Search the records for "ErrNotFound". Copy every line where it appears.

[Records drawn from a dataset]
++++++
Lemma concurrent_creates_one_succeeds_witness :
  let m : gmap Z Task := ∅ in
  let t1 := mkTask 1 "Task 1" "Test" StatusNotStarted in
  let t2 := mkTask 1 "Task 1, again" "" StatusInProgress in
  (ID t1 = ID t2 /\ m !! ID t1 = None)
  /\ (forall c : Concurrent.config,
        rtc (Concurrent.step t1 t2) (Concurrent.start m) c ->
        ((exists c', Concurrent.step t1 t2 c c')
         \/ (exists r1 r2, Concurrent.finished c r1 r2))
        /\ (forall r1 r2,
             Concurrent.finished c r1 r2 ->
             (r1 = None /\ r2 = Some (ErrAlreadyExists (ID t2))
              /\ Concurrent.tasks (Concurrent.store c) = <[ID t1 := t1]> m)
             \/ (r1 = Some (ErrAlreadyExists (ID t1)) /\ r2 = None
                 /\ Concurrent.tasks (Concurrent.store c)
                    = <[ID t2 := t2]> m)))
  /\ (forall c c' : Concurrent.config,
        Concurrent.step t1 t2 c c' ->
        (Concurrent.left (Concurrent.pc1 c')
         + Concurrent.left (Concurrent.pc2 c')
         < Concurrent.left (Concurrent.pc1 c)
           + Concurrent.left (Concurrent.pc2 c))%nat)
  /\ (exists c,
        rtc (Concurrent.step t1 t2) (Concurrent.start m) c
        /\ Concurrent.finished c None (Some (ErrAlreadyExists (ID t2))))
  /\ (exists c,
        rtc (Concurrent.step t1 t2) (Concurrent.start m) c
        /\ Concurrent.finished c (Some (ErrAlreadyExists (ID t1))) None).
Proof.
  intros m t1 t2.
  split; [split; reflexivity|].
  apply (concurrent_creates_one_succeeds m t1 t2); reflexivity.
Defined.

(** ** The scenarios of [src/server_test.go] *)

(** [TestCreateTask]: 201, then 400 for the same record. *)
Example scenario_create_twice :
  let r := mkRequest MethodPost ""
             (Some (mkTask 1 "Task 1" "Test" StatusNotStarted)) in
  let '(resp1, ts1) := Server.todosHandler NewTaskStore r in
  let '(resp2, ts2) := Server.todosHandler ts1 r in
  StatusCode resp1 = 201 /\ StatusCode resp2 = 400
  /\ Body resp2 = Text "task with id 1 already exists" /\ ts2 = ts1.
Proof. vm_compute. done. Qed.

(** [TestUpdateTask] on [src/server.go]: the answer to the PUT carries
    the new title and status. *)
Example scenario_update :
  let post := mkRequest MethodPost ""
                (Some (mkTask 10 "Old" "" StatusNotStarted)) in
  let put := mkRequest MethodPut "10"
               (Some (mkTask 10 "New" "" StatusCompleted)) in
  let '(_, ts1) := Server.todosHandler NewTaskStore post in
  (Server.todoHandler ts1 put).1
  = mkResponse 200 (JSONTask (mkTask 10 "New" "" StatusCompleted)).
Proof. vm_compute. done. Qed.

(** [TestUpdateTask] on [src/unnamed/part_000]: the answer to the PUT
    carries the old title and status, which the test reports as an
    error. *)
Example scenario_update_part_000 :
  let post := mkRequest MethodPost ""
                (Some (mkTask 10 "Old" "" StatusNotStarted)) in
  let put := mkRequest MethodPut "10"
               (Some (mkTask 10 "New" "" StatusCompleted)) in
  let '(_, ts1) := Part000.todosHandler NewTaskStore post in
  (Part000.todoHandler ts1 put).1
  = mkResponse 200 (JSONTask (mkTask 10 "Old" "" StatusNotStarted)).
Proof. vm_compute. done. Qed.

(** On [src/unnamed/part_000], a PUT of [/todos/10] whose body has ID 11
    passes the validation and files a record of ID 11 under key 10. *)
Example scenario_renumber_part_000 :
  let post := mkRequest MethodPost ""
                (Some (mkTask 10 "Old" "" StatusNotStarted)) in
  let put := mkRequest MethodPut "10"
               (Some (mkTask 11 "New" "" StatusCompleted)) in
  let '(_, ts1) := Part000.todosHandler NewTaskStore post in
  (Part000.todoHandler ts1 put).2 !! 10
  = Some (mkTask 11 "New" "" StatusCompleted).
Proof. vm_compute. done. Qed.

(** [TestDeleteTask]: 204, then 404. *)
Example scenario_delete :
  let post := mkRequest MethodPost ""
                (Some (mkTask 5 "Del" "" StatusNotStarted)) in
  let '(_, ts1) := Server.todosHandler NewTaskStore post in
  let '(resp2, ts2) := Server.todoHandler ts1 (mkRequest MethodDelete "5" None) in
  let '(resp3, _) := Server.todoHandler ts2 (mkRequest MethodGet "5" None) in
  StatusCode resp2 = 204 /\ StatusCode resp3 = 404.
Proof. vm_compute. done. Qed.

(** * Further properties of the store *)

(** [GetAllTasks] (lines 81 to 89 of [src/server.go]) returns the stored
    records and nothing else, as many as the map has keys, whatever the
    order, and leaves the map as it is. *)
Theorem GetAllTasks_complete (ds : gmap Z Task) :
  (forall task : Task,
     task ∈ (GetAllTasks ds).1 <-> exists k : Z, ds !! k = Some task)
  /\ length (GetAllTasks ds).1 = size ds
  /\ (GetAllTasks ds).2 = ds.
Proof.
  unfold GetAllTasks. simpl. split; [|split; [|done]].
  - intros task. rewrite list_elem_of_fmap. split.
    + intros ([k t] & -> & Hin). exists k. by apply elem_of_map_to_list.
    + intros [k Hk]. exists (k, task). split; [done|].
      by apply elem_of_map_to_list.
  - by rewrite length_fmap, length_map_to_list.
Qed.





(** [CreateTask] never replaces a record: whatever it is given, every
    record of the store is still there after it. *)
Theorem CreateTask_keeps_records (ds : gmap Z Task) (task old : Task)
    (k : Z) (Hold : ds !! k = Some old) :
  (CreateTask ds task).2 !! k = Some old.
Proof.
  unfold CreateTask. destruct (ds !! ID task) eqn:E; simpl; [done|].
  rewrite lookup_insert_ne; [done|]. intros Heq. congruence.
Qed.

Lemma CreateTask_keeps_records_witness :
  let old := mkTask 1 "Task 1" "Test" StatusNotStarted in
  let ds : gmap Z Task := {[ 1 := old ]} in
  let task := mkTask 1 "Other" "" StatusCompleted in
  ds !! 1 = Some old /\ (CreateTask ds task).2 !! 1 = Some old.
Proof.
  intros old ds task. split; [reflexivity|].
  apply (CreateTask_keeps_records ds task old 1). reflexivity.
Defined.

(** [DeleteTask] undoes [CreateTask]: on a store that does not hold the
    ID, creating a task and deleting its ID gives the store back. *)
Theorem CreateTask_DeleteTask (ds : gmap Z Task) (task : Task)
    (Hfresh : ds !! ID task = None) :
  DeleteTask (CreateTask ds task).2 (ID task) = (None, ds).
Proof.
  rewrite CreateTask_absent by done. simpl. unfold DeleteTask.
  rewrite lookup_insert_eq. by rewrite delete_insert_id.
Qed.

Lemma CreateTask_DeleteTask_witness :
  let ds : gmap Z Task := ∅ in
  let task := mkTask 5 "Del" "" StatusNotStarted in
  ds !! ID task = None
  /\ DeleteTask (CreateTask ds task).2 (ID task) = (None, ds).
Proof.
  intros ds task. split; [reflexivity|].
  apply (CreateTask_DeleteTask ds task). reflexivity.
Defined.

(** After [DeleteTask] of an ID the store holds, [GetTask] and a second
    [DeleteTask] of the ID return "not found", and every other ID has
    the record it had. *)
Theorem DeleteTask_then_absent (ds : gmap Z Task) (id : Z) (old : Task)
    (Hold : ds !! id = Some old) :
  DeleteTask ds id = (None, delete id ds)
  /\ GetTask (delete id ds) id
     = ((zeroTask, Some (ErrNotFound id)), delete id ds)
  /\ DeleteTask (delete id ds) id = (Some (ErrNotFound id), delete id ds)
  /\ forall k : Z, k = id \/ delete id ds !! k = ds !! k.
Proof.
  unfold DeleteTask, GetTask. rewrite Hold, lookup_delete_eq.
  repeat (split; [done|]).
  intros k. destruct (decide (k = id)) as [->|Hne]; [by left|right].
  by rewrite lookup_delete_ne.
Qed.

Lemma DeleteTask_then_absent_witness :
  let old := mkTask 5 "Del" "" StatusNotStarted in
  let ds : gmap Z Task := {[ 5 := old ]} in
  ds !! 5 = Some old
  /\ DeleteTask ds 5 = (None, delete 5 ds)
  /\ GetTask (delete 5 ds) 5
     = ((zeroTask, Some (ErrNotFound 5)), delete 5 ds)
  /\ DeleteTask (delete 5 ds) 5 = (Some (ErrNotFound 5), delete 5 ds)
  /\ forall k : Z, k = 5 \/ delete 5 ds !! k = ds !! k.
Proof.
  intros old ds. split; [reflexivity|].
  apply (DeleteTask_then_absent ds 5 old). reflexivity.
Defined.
++++++
EXERCISE RESPONSE:
     = ((zeroTask, Some (ErrNotFound id)), delete id ds)
  /\ DeleteTask (delete id ds) id = (Some (ErrNotFound id), delete id ds)
     = ((zeroTask, Some (ErrNotFound 5)), delete 5 ds)
  /\ DeleteTask (delete 5 ds) 5 = (Some (ErrNotFound 5), delete 5 ds)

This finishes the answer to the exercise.